Recently I received an e-mail which asked me why I think religion (in general) is a hoax or the biggest conspiracy known to mankind. I don’t ever recall saying it either way, but lets not let that stop me from exploring these claims a little further. Lets remember that I was raised Catholic. Lets remember that I wanted to be a Catholic priest. Lets remember my faith in God and religion was lost long ago because in my opinion God tried to kill me and it was man who structured my recovery. Lets remember that these facts in my life serve neither as evidence or truths in religion or Christianity. They are, however, the launching platform for which all of my questions arise. True, I do disagree with organized religion which leads it’s sheeple masses into believing fairytales and trying to establish this as historical fact. True, I do think that religion uses fear and promises to promote itself thru the guises of simple men. True, I think religion preys on the weak-minded by trying to replace common sense with folklore and apocalypticism. However, this isn’t the end, people who put their faith in someone mystical who is overly glorified is strangely bizarre to me since an idol is an idol whether flesh or gold. Conspiracy theories are the nature of the beast, they are human nature, they are what makes us humans strive forth on a quest to find out answers to all the questions we dream up. However, a conspiracy theory has come almost exclusively to refer to any fringe theory which explains a historical or current event as the result of a secret  plot by conspirators of almost superhuman power and cunning. I’m not saying religion is just a fringe theory, but I’m not saying that it is accurate either. Since when do we, as humans, need to be led, need to follow, or believe in something just to get us thru another day? Well, since the beginning of time. Some follow, some lead, and some question. Which one are you.

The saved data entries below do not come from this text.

(** High-severity events of levels 9, 16 and 8 on the second of August. *)
Definition level_world : World :=
  world_of [ stored_event (at_day 2 1) 9 "group1"; stored_event (at_day 2 2) 16 "group1";
             stored_event (at_day 2 3) 8 "group1" ].


(** * Properties *)


(** ** The stable sort *)

Section Sorting.

Context {A : Type} (leb : A -> A -> bool).

Local Abbreviation sorted := (StronglySorted (leb_rel leb)).

Lemma insert_by_perm (x : A) (l : list A) : insert_by leb x l ≡ₚ x :: l.
Proof.
  induction l as [|y l IH]; simpl; [done|].
  destruct (leb x y); [done|].
  rewrite IH. apply Permutation_swap.
Qed.

Lemma sort_by_perm (l : list A) : sort_by leb l ≡ₚ l.
Proof.
  induction l as [|x l IH]; simpl; [done|].
  unfold sort_by in *. simpl. rewrite insert_by_perm. by rewrite IH.
Qed.

Lemma sort_by_length (l : list A) : length (sort_by leb l) = length l.
Proof. by rewrite sort_by_perm. Qed.

Hypothesis leb_total : forall a b, leb a b = true \/ leb b a = true.
Hypothesis leb_trans : forall a b c, leb a b = true -> leb b c = true -> leb a c = true.

Lemma insert_by_sorted (x : A) (l : list A) :
  sorted l -> sorted (insert_by leb x l).
Proof.
  induction l as [|y l IH]; simpl; intros Hs.
  - repeat constructor.
  - apply StronglySorted_cons in Hs as [Hy Hl].
    destruct (leb x y) eqn:Hxy.
    + constructor; [by constructor|].
      constructor; [done|].
      eapply Forall_impl; [exact Hy|]. intros z Hz. by eapply leb_trans.
    + constructor; [by apply IH|].
      rewrite insert_by_perm. constructor; [|done].
      destruct (leb_total x y) as [H|H]; [congruence|done].
Qed.
(** X12: the selection always names an entry of the list. If the selected
    id is among the entries (and nothing is selected only when the list is
    empty), this still holds after creating an entry, after confirming the
    deletion of any entry, after a rename, after an edit, after a run and
    after opening or cancelling the delete prompt. *)
Theorem selection_stays_valid s :
  App.selection_valid s →
  (∀ now, App.selection_valid (App.createEntry now s))
  ∧ (∀ entryId, App.selection_valid (App.confirmDeleteEntry entryId s))
  ∧ (∀ entryId newName, App.selection_valid (App.renameEntry entryId newName s))
  ∧ (∀ code, App.selection_valid (App.updateCode code s))
  ∧ (∀ fetch, App.selection_valid (App.runCode fetch s))
  ∧ (∀ entryId, App.selection_valid (App.startDeleteEntry entryId s))
  ∧ App.selection_valid (App.cancelDeleteEntry s).
Proof.
  intros Hs.
  assert (∀ f : App.Entry → App.Entry, (∀ e, App.id (f e) = App.id e) →
            App.selection_valid (App.set_entries (map f (App.entries s)) s))
    as Hmap.
  { intros f Hf. unfold App.selection_valid in *. simpl.
    rewrite map_id_preserved by done.
    by destruct (App.entries s). }
  split_and!.
  - intros now. unfold App.selection_valid, App.createEntry. simpl.
    destruct (App.entries s ++ _) as [|e l] eqn:He.
    { by destruct (App.entries s). }
    eexists. split; [done|]. rewrite <- He, map_app.
    apply elem_of_app. right. simpl. apply list_elem_of_here.
  - intros entryId. unfold App.selection_valid, App.confirmDeleteEntry in *.
    set (updated := filter (λ entry, App.id entry ≠ entryId) (App.entries s)).
    case_bool_decide as Hsel; simpl.
    + destruct updated as [|first rest]; [done|].
      exists (App.id first). split; [done|]. apply list_elem_of_here.
    + assert (∀ x, App.selectedEntry s = Some x → x ∈ map App.id (App.entries s) →
                   x ∈ map App.id updated) as Hkeep.
      { intros x Hx (e & He & <-)%elem_of_map_id_inv.
        apply elem_of_map_id, list_elem_of_filter. split; [|done].
        intros Heq. apply Hsel. by rewrite Hx, Heq. }
      destruct (App.entries s) as [|e0 l0] eqn:He.
      * by subst updated.
      * destruct Hs as (x & Hx & Hin).
        specialize (Hkeep x Hx Hin).
        destruct updated as [|first rest]; [by apply elem_of_nil in Hkeep|].
        by exists x.
  - intros entryId newName. apply Hmap. intros e. apply renamed_id.
  - intros code. unfold App.updateCode.
    destruct (App.selectedEntry s) as [selected|] eqn:Hsel; [|done].
    destruct (Js.truthy selected); [|done].
    apply Hmap. intros e. apply recoded_id.
  - intros fetch. unfold App.runCode.
    destruct (Js.truthy_field _); [|done].
    destruct (App.selectedEntryData s); [|done].
    unfold App.selection_valid in *.
    by destruct (fetch _), (App.terminalCollapsed s).
  - done.
  - done.
Qed.

(** X12 at a session with two entries. *)
Lemma selection_stays_valid_witness :
  App.selection_valid Scene.two_entries
  ∧ App.selection_valid (App.confirmDeleteEntry "1730000000001" Scene.two_entries)
  ∧ App.selectedEntry (App.confirmDeleteEntry "1730000000001" Scene.two_entries)
    = Some "1730000000000".
Proof.
  assert (App.selection_valid Scene.two_entries) as Hs.
  { exists "1730000000001". split; [reflexivity|].
    apply list_elem_of_further, list_elem_of_here. }
  split_and!; [exact Hs| |reflexivity].
  apply (selection_stays_valid Scene.two_entries Hs).
Defined.
(* ===== verification/_CoqProject ===== *)
-Q . S2P
Prelude.v
Machine.v
PageTables.v
Pmm.v
Paging.v
PagingInit.v
Boot.v
PmmSpec.v
PagingSpec.v
HeapList.v
Kheap.v
HeapInv.v
HeapSpec.v
HeapLimit.v
Vmm.v
Terminal.v
Kprintf.v
Serial.v
Shell.v
Keyboard.v
Gdt.v
Idt.v
Timer.v
ConsoleSpec.v
InterruptSpec.v
Trap.v
TrapSpec.v
Process.v
Scheduler.v
SchedInv.v
ProcInv.v
ThreadInv.v
SchedSpec.v
ContextSpec.v
Threads.v
VmmInv.v
RegionPages.v
VmmSpec.v
RegionSpec.v
Kernel.v
KernelSpec.v
FaultSpec.v
Start.v
LoaderState.v
Loader.v
Fat16.v
Elf.v
Handoff.v
Stage2.v
LoaderSpec.v
(* ===== verification/Pmm.v ===== *)
(** * Physical memory manager ([kernel/pmm.c], [kernel/multiboot.h])

    The frame bitmap with its two counters, the allocation and release of single
    frames, and the initialisation from the boot loader's memory map. *)

From stdpp Require Import base gmap list numbers option strings.
From Stdlib Require Import ZArith Lia.
From S2P Require Import Prelude Machine.

Definition PAGE_SIZE : Z := 4096.
Definition MAX_FRAMES : Z := 32786.
Definition BITMAP_BYTES : Z := MAX_FRAMES / 8.

Definition MULTIBOOT_FLAG_MMAP : Z := Z.shiftl 1 6.
Definition MULTIBOOT_MEMORY_AVAILABLE : Z := 1.

(** The statics of [pmm.c] on top of the machine. *)
Record psys := Psys {
  p_hw : machine;
  frame_bitmap : list Z;
  total_frames : Z;
  used_frames : Z;
}.

Definition p_lens : lens psys machine :=
  Lens p_hw (fun h s => Psys h (frame_bitmap s) (total_frames s) (used_frames s)).

#[export] Instance p_lens_laws : LensLaws p_lens.
Proof. split; by intros; try destruct s. Qed.

Definition set_bitmap (b : list Z) (s : psys) : psys :=
  Psys (p_hw s) b (total_frames s) (used_frames s).
Definition set_total (n : Z) (s : psys) : psys :=
  Psys (p_hw s) (frame_bitmap s) n (used_frames s).
Definition set_used (n : Z) (s : psys) : psys :=
  Psys (p_hw s) (frame_bitmap s) (total_frames s) n.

Not all people in this world are honest, hard-working, and forthcoming about their intentions. Certainly we can all agree on this fact as a starting point, right? Now, before we get to deep here, before you start gritting your teeth, just remember I’m only expressing my personal opinion. If it is similar to your personal opinion that is fine. If it isn’t similar to your personal opinion that is also fine. I don’t ride the fence with my opinions. I most certainly do not sugar coat my beliefs either. Religion spends more time condemning mankind for its words and actions when it should be embracing mankind because mankind had been the curator of it’s very survival. I won’t tell you how to believe and in return you don’t get to tell me how to believe. Deal? Very well then, now we can get down to the brass tacks of why we are even here today, to why we are even having a discussion about religion, and search for the answers to questions that not only I can have about religion. Fair enough? I’m not bashing religion. I am exploring why religion is not the answer for me. Skeptics such as myself are important in achieving an objective view of reality, however, my skepticism is not to be confused with reinforcing the official biblical storyline.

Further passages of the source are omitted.